What is being asked: With the material below, print exactly the lines between the line holding "returned, so any" and the line holding "(** C7. The", inclusive. Add nothing else.

The data:
....................

(** A structure [signedStructure] returns comes out of these steps. *)
Lemma signedStructure_inv (params : X509CertificateCreateParams)
    (signedX509 : asn1X509.Certificate) :
  X509CertificateGenerator.signedStructure params = Ok signedX509 ->
  exists (asnX509 : asn1X509.Certificate) (algId : AlgorithmIdentifier)
         (signature a : bytes) (registered : list IAsnSignatureFormatter),
    X509CertificateGenerator.assemble params = Ok asnX509 /\
    AlgorithmProvider_toAsnAlgorithm (X509CertificateGenerator.effectiveAlgorithm params)
      = Ok algId /\
    subtle_sign (X509CertificateGenerator.effectiveAlgorithm params) (signingKey params)
      (AsnConvert_serialize_TBSCertificate
         (asn1X509.tbsCertificate (asn1X509.set_signatureAlgorithms algId asnX509)))
      = Ok signature /\
    container_resolveAll_signatureFormatters = Ok registered /\
    X509CertificateGenerator.firstAsnSignature (rev registered)
      (X509CertificateGenerator.effectiveAlgorithm params) signature = Ok (Some a) /\
    signedX509 = asn1X509.set_signatureValue a
                   (asn1X509.set_signatureAlgorithms algId asnX509).
Proof.
  unfold X509CertificateGenerator.signedStructure.
  destruct (X509CertificateGenerator.assemble params) as [asnX509|] eqn:Hassemble;
    cbn [bind]; [|discriminate].
  destruct (AlgorithmProvider_toAsnAlgorithm _) as [algId|] eqn:Hid;
    cbn [bind]; [|discriminate].
  destruct (subtle_sign _ _ _) as [signature|] eqn:Hsign; cbn [bind]; [|discriminate].
  destruct container_resolveAll_signatureFormatters as [registered|] eqn:Hreg;
    cbn [bind]; [|discriminate].
  destruct (X509CertificateGenerator.firstAsnSignature _ _ _) as [[a|]|] eqn:Hfirst;
    cbn [bind]; try discriminate.
  intros [= <-]. exists asnX509, algId, signature, a, registered. auto 10.
Qed.

Lemma create_built_with_one_identifier (params : X509CertificateCreateParams)
    (cert : X509Certificate) :
  X509CertificateGenerator.create params = Ok cert ->
  built_with_one_identifier params cert.
Proof.
  unfold X509CertificateGenerator.create.
  destruct (X509CertificateGenerator.signedStructure params) as [signedX509|] eqn:Hs;
    cbn [bind]; [|discriminate].
  intros Hnew.
  destruct (signedStructure_inv _ _ Hs)
    as (asnX509 & algId & signature & a & registered & _ & Hid & _ & _ & _ & ->).
  exists (asn1X509.set_signatureValue a (asn1X509.set_signatureAlgorithms algId asnX509)),
         algId.
  repeat split; auto.
Qed.

(** C6. Whenever [create] or [createSelfSigned] returns a certificate, it is
    the serialisation of a structure whose [tbsCertificate.signature] and
    [signatureAlgorithm] both hold the one identifier the algorithm provider
    returned, so any encoding of the two fields gives the same bytes. *)
Theorem signature_algorithm_fields_agree :
  (forall (params : X509CertificateCreateParams) (cert : X509Certificate),
     X509CertificateGenerator.create params = Ok cert ->
     built_with_one_identifier params cert) /\
  (forall (params : X509CertificateCreateSelfSignedParams) (cert : X509Certificate),
     X509CertificateGenerator.createSelfSigned params = Ok cert ->
     built_with_one_identifier (selfSignedRequest params) cert).
Proof.
  split.
  - exact create_built_with_one_identifier.
  - intros params cert Hcreate.
    apply create_built_with_one_identifier.
    destruct params as [[] ? ?]. exact Hcreate.
Qed.

(** [create] does not depend on what signing and the algorithm table do at
    other algorithms than the effective one. *)
Lemma create_consults_effective_algorithm (params : X509CertificateCreateParams)
    (sign : Algorithm -> CryptoKey -> bytes -> result bytes)
    (toAsnAlgorithm : Algorithm -> result AlgorithmIdentifier) :
  (forall key data,
     sign (X509CertificateGenerator.effectiveAlgorithm params) key data
     = subtle_sign (X509CertificateGenerator.effectiveAlgorithm params) key data) ->
  toAsnAlgorithm (X509CertificateGenerator.effectiveAlgorithm params)
    = AlgorithmProvider_toAsnAlgorithm (X509CertificateGenerator.effectiveAlgorithm params) ->
  X509CertificateGenerator.create
    (env := withAlgorithmServices env sign toAsnAlgorithm) params
  = X509CertificateGenerator.create params.
Proof.
  intros Hsign Hid.
  unfold X509CertificateGenerator.create, X509CertificateGenerator.signedStructure.
  change (X509CertificateGenerator.assemble
            (env := withAlgorithmServices env sign toAsnAlgorithm) params)
    with (X509CertificateGenerator.assemble params).
  destruct (X509CertificateGenerator.assemble params) as [asnX509|e];
    cbn [bind]; [|reflexivity].
  cbn [AlgorithmProvider_toAsnAlgorithm subtle_sign withAlgorithmServices].
  rewrite Hid.
  destruct (AlgorithmProvider_toAsnAlgorithm _) as [algId|e]; cbn [bind]; [|reflexivity].
  rewrite Hsign. reflexivity.
Qed.

(** C7. The effective signing algorithm is the caller's descriptor merged
    with the algorithm of the signing key, the key taking precedence: a
    property of the key's algorithm has the key's value, and the caller's
    descriptor supplies the properties the key's algorithm lacks.  Signing
    and the identifier lookup are both done at this algorithm: [create] is
    unchanged when they behave differently elsewhere, and a returned
    certificate comes from their answers at it. *)
Theorem effective_algorithm_prefers_key (params : X509CertificateCreateParams) :
  (forall k : string,
     X509CertificateGenerator.effectiveAlgorithm params !! k
     = match algorithm (signingKey params) !! k with
       | Some v => Some v
       | None => signingAlgorithm params !! k
       end) /\
  (forall (sign : Algorithm -> CryptoKey -> bytes -> result bytes)
          (toAsnAlgorithm : Algorithm -> result AlgorithmIdentifier),
     (forall key data,
        sign (X509CertificateGenerator.effectiveAlgorithm params) key data
        = subtle_sign (X509CertificateGenerator.effectiveAlgorithm params) key data) ->
     toAsnAlgorithm (X509CertificateGenerator.effectiveAlgorithm params)
       = AlgorithmProvider_toAsnAlgorithm
           (X509CertificateGenerator.effectiveAlgorithm params) ->
     X509CertificateGenerator.create
       (env := withAlgorithmServices env sign toAsnAlgorithm) params
     = X509CertificateGenerator.create params) /\
  (forall signedX509 : asn1X509.Certificate,
     X509CertificateGenerator.signedStructure params = Ok signedX509 ->
     exists (asnX509 : asn1X509.Certificate) (algId : AlgorithmIdentifier)
            (signature : bytes),
       X509CertificateGenerator.assemble params = Ok asnX509 /\
       AlgorithmProvider_toAsnAlgorithm
         (X509CertificateGenerator.effectiveAlgorithm params) = Ok algId /\
       subtle_sign (X509CertificateGenerator.effectiveAlgorithm params)
         (signingKey params)
         (AsnConvert_serialize_TBSCertificate
            (asn1X509.tbsCertificate (asn1X509.set_signatureAlgorithms algId asnX509)))
         = Ok signature /\
       asn1X509.signatureAlgorithm signedX509 = Some algId).
Proof.
  split; [|split].
  - intros k. unfold X509CertificateGenerator.effectiveAlgorithm.
    destruct (algorithm (signingKey params) !! k) as [v|] eqn:Hk.
    + apply lookup_union_Some_l. exact Hk.
    + apply lookup_union_r. exact Hk.
  - apply create_consults_effective_algorithm.
  - intros signedX509 Hs.
    destruct (signedStructure_inv _ _ Hs)
      as (asnX509 & algId & signature & a & registered & Ha & Hid & Hsign & _ & _ & ->).
    exists asnX509, algId, signature. auto.
Qed.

....................

The completed task:
    returned, so any encoding of the two fields gives the same bytes. *)
Theorem signature_algorithm_fields_agree :
  (forall (params : X509CertificateCreateParams) (cert : X509Certificate),
     X509CertificateGenerator.create params = Ok cert ->
     built_with_one_identifier params cert) /\
  (forall (params : X509CertificateCreateSelfSignedParams) (cert : X509Certificate),
     X509CertificateGenerator.createSelfSigned params = Ok cert ->
     built_with_one_identifier (selfSignedRequest params) cert).
Proof.
  split.
  - exact create_built_with_one_identifier.
  - intros params cert Hcreate.
    apply create_built_with_one_identifier.
    destruct params as [[] ? ?]. exact Hcreate.
Qed.

(** [create] does not depend on what signing and the algorithm table do at
    other algorithms than the effective one. *)
Lemma create_consults_effective_algorithm (params : X509CertificateCreateParams)
    (sign : Algorithm -> CryptoKey -> bytes -> result bytes)
    (toAsnAlgorithm : Algorithm -> result AlgorithmIdentifier) :
  (forall key data,
     sign (X509CertificateGenerator.effectiveAlgorithm params) key data
     = subtle_sign (X509CertificateGenerator.effectiveAlgorithm params) key data) ->
  toAsnAlgorithm (X509CertificateGenerator.effectiveAlgorithm params)
    = AlgorithmProvider_toAsnAlgorithm (X509CertificateGenerator.effectiveAlgorithm params) ->
  X509CertificateGenerator.create
    (env := withAlgorithmServices env sign toAsnAlgorithm) params
  = X509CertificateGenerator.create params.
Proof.
  intros Hsign Hid.
  unfold X509CertificateGenerator.create, X509CertificateGenerator.signedStructure.
  change (X509CertificateGenerator.assemble
            (env := withAlgorithmServices env sign toAsnAlgorithm) params)
    with (X509CertificateGenerator.assemble params).
  destruct (X509CertificateGenerator.assemble params) as [asnX509|e];
    cbn [bind]; [|reflexivity].
  cbn [AlgorithmProvider_toAsnAlgorithm subtle_sign withAlgorithmServices].
  rewrite Hid.
  destruct (AlgorithmProvider_toAsnAlgorithm _) as [algId|e]; cbn [bind]; [|reflexivity].
  rewrite Hsign. reflexivity.
Qed.

(** C7. The effective signing algorithm is the caller's descriptor merged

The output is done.